_Data for this task_
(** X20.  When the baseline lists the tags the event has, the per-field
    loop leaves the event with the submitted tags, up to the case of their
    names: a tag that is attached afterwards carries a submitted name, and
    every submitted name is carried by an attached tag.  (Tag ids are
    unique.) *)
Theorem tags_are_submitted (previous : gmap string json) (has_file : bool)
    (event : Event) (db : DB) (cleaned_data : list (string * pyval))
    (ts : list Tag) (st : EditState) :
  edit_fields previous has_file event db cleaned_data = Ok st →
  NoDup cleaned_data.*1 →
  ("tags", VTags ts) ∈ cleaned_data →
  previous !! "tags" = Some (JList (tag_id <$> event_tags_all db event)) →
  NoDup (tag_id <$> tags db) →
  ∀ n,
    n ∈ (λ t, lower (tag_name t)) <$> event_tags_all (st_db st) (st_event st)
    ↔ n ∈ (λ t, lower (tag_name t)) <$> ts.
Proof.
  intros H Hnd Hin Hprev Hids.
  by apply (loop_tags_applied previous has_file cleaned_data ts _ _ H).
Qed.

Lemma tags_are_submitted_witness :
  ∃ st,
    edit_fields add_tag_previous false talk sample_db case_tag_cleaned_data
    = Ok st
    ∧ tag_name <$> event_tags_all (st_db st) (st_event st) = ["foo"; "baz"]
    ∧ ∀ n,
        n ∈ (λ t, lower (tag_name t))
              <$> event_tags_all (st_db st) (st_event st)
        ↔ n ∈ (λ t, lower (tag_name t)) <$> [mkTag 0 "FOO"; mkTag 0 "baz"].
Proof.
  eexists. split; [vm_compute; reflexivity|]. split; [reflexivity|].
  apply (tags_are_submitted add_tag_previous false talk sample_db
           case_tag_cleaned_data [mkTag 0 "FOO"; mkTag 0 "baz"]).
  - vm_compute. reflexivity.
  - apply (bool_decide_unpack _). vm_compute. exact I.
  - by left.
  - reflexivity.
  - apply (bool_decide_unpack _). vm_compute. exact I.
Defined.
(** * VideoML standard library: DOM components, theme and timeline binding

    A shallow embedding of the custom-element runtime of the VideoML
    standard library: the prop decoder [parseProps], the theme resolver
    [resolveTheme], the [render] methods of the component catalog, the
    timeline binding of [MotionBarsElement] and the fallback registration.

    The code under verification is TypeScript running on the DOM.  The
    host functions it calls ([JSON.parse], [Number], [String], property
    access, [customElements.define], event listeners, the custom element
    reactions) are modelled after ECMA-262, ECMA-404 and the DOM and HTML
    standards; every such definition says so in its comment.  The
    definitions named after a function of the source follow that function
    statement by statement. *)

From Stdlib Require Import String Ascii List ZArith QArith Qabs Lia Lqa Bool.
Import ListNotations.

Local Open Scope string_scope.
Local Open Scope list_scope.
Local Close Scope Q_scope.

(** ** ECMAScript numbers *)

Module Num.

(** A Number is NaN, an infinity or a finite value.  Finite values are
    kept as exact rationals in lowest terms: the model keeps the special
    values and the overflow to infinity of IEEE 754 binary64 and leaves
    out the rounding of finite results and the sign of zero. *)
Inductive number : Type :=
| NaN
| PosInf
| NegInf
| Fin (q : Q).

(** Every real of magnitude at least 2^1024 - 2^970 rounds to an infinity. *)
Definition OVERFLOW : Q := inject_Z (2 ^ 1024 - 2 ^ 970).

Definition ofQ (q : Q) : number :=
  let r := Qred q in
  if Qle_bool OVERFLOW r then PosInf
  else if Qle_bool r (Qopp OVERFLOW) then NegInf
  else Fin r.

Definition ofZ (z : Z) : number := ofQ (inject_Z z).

_Task to carry out_
Here the job is to set down exactly the lines of the material above that fall between the one with "edit_fields add_tag_previous false" and the one with "A shallow embedding", inclusive, and nothing beyond them.

_Result for this exercise_
    edit_fields add_tag_previous false talk sample_db case_tag_cleaned_data
    = Ok st
    ∧ tag_name <$> event_tags_all (st_db st) (st_event st) = ["foo"; "baz"]
    ∧ ∀ n,
        n ∈ (λ t, lower (tag_name t))
              <$> event_tags_all (st_db st) (st_event st)
        ↔ n ∈ (λ t, lower (tag_name t)) <$> [mkTag 0 "FOO"; mkTag 0 "baz"].
Proof.
  eexists. split; [vm_compute; reflexivity|]. split; [reflexivity|].
  apply (tags_are_submitted add_tag_previous false talk sample_db
           case_tag_cleaned_data [mkTag 0 "FOO"; mkTag 0 "baz"]).
  - vm_compute. reflexivity.
  - apply (bool_decide_unpack _). vm_compute. exact I.
  - by left.
  - reflexivity.
  - apply (bool_decide_unpack _). vm_compute. exact I.
Defined.
(** * VideoML standard library: DOM components, theme and timeline binding

    A shallow embedding of the custom-element runtime of the VideoML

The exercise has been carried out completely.